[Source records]

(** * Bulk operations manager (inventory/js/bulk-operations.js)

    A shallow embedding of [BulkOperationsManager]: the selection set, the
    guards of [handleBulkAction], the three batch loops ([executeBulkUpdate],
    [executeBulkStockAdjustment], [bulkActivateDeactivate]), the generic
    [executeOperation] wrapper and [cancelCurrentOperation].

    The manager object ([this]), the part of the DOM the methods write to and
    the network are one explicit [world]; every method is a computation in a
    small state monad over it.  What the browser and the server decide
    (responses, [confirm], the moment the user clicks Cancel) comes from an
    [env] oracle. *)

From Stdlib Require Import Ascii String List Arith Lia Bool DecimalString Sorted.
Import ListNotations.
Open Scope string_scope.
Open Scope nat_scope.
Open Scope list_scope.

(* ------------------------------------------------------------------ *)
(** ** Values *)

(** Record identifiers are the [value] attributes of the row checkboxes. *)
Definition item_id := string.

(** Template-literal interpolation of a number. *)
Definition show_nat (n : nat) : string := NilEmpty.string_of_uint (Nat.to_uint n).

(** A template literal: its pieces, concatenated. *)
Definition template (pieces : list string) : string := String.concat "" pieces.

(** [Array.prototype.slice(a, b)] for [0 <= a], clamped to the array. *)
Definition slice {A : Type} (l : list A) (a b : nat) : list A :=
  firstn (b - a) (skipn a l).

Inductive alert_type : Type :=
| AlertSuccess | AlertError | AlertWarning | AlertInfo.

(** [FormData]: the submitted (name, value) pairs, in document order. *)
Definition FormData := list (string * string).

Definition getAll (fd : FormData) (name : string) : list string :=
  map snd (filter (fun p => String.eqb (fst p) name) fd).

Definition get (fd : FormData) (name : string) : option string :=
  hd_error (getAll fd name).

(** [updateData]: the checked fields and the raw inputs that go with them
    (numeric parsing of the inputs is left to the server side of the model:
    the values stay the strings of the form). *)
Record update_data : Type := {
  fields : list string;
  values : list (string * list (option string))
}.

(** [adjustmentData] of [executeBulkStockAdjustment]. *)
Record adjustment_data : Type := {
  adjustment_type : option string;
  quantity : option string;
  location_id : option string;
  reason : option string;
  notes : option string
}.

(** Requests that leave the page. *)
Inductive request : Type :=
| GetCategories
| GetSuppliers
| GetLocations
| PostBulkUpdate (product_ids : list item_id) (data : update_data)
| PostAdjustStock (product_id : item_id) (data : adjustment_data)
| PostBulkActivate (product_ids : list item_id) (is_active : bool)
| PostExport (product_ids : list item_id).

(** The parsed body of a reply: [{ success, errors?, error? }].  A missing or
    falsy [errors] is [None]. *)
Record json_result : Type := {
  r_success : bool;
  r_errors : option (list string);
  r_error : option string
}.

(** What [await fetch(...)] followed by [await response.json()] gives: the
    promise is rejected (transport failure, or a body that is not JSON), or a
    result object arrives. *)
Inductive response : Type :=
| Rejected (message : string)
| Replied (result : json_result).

...

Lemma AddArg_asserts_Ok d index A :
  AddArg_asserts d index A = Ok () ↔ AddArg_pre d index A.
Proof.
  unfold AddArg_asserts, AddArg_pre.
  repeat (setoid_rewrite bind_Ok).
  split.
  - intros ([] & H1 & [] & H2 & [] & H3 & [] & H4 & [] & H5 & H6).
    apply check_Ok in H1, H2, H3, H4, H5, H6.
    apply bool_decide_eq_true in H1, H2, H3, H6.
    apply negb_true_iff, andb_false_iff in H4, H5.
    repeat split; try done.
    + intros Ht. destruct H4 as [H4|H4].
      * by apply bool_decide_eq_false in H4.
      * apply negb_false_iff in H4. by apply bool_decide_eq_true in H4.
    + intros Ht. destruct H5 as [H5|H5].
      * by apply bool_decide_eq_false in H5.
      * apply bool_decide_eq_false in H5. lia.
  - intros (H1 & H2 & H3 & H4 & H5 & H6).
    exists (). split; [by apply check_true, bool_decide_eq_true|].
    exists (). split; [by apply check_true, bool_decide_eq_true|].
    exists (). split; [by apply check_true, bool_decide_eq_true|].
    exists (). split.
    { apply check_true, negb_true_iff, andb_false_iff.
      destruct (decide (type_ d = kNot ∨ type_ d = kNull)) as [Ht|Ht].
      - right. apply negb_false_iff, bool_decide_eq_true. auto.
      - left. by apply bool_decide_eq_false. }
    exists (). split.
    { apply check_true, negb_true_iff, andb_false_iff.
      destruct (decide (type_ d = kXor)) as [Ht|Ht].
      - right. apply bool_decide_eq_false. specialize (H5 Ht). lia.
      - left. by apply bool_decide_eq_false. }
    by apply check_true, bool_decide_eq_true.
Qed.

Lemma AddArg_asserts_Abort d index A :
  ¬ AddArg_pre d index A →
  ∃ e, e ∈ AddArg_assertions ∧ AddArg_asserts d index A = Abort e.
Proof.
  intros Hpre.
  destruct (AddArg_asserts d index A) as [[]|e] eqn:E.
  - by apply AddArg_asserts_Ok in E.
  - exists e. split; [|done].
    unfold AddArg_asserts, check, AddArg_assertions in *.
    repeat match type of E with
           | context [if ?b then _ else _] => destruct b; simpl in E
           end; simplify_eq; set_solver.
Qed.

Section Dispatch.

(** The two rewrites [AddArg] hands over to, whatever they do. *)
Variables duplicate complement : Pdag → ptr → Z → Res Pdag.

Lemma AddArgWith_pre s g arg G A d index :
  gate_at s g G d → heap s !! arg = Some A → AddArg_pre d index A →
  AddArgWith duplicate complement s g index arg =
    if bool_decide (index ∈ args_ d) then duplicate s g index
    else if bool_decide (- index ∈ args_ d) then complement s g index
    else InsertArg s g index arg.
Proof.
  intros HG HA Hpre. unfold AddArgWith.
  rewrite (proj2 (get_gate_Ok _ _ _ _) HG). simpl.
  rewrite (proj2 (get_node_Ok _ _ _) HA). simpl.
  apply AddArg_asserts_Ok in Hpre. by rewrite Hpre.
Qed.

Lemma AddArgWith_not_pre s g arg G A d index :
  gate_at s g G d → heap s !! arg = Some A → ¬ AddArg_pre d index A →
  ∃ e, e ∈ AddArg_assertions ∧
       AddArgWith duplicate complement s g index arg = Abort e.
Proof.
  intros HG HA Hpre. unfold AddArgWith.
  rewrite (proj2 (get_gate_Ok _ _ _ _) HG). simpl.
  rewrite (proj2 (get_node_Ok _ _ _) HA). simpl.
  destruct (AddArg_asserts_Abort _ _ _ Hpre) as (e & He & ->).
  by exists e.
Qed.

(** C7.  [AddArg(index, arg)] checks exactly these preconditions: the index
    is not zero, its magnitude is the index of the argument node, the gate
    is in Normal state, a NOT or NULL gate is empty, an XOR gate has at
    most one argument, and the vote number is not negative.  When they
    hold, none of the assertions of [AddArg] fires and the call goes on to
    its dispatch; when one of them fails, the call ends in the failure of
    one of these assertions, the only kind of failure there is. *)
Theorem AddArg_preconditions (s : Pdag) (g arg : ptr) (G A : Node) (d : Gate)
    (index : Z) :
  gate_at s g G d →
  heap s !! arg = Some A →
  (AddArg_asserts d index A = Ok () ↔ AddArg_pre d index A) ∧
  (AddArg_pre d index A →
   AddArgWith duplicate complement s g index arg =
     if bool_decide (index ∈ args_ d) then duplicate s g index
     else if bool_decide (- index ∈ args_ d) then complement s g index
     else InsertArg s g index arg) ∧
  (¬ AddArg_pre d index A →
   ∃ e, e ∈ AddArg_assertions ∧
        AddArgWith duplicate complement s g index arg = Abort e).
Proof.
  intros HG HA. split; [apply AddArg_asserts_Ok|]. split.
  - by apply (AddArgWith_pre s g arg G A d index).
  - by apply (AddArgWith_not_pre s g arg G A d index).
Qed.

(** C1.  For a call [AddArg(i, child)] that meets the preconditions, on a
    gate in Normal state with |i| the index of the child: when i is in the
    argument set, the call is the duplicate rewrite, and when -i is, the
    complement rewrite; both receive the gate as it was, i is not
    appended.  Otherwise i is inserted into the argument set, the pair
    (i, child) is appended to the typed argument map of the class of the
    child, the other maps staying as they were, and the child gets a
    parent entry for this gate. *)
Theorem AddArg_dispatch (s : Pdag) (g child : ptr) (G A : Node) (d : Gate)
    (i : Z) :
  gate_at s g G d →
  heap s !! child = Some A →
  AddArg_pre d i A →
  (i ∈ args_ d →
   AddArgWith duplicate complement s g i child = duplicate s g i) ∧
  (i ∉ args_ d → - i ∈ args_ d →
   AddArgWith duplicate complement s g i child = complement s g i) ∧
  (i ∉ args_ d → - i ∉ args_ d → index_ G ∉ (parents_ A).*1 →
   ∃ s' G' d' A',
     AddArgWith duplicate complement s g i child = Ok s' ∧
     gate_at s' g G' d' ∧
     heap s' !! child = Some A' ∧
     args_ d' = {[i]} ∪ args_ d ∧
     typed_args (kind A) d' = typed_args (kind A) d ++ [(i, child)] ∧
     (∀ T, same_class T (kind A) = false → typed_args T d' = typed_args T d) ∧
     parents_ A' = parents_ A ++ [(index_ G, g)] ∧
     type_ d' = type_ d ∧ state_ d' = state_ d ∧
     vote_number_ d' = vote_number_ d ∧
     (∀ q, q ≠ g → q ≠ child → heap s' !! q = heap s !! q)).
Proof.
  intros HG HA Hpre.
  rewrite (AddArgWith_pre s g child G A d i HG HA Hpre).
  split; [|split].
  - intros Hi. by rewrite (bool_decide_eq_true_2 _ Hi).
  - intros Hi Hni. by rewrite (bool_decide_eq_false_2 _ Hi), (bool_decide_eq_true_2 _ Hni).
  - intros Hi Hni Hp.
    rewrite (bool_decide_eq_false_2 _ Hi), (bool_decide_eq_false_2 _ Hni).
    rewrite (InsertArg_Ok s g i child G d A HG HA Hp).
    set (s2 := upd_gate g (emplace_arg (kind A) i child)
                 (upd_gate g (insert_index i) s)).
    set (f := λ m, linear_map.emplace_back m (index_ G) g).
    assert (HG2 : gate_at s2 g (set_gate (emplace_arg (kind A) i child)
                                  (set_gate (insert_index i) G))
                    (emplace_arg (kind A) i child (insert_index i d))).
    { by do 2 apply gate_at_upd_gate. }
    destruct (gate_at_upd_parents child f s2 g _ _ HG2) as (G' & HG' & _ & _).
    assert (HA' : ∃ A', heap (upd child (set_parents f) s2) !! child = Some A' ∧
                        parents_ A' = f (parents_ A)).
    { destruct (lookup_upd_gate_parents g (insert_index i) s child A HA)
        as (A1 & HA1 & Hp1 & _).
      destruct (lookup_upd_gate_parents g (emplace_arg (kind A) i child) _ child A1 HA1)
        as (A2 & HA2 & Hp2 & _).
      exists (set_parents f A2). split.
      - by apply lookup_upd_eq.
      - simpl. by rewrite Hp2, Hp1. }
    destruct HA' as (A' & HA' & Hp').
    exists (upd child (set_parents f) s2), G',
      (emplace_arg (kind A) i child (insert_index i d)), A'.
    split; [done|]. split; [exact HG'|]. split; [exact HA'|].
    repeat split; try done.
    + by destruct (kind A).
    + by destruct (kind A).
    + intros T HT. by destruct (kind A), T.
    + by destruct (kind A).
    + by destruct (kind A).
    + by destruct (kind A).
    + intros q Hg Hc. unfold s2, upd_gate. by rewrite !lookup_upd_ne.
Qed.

EXERCISE BRIEF >> Copy word for word the stretch of entries above from the line that has "AddArgWith duplicate complement s g index arg = Abort e." through the line that has "set, the pair", both ends included, and nothing outside it.

PROBLEM SOLUTION >>
       AddArgWith duplicate complement s g index arg = Abort e.
Proof.
  intros HG HA Hpre. unfold AddArgWith.
  rewrite (proj2 (get_gate_Ok _ _ _ _) HG). simpl.
  rewrite (proj2 (get_node_Ok _ _ _) HA). simpl.
  destruct (AddArg_asserts_Abort _ _ _ Hpre) as (e & He & ->).
  by exists e.
Qed.

(** C7.  [AddArg(index, arg)] checks exactly these preconditions: the index
    is not zero, its magnitude is the index of the argument node, the gate
    is in Normal state, a NOT or NULL gate is empty, an XOR gate has at
    most one argument, and the vote number is not negative.  When they
    hold, none of the assertions of [AddArg] fires and the call goes on to
    its dispatch; when one of them fails, the call ends in the failure of
    one of these assertions, the only kind of failure there is. *)
Theorem AddArg_preconditions (s : Pdag) (g arg : ptr) (G A : Node) (d : Gate)
    (index : Z) :
  gate_at s g G d →
  heap s !! arg = Some A →
  (AddArg_asserts d index A = Ok () ↔ AddArg_pre d index A) ∧
  (AddArg_pre d index A →
   AddArgWith duplicate complement s g index arg =
     if bool_decide (index ∈ args_ d) then duplicate s g index
     else if bool_decide (- index ∈ args_ d) then complement s g index
     else InsertArg s g index arg) ∧
  (¬ AddArg_pre d index A →
   ∃ e, e ∈ AddArg_assertions ∧
        AddArgWith duplicate complement s g index arg = Abort e).
Proof.
  intros HG HA. split; [apply AddArg_asserts_Ok|]. split.
  - by apply (AddArgWith_pre s g arg G A d index).
  - by apply (AddArgWith_not_pre s g arg G A d index).
Qed.

(** C1.  For a call [AddArg(i, child)] that meets the preconditions, on a
    gate in Normal state with |i| the index of the child: when i is in the
    argument set, the call is the duplicate rewrite, and when -i is, the
    complement rewrite; both receive the gate as it was, i is not
    appended.  Otherwise i is inserted into the argument set, the pair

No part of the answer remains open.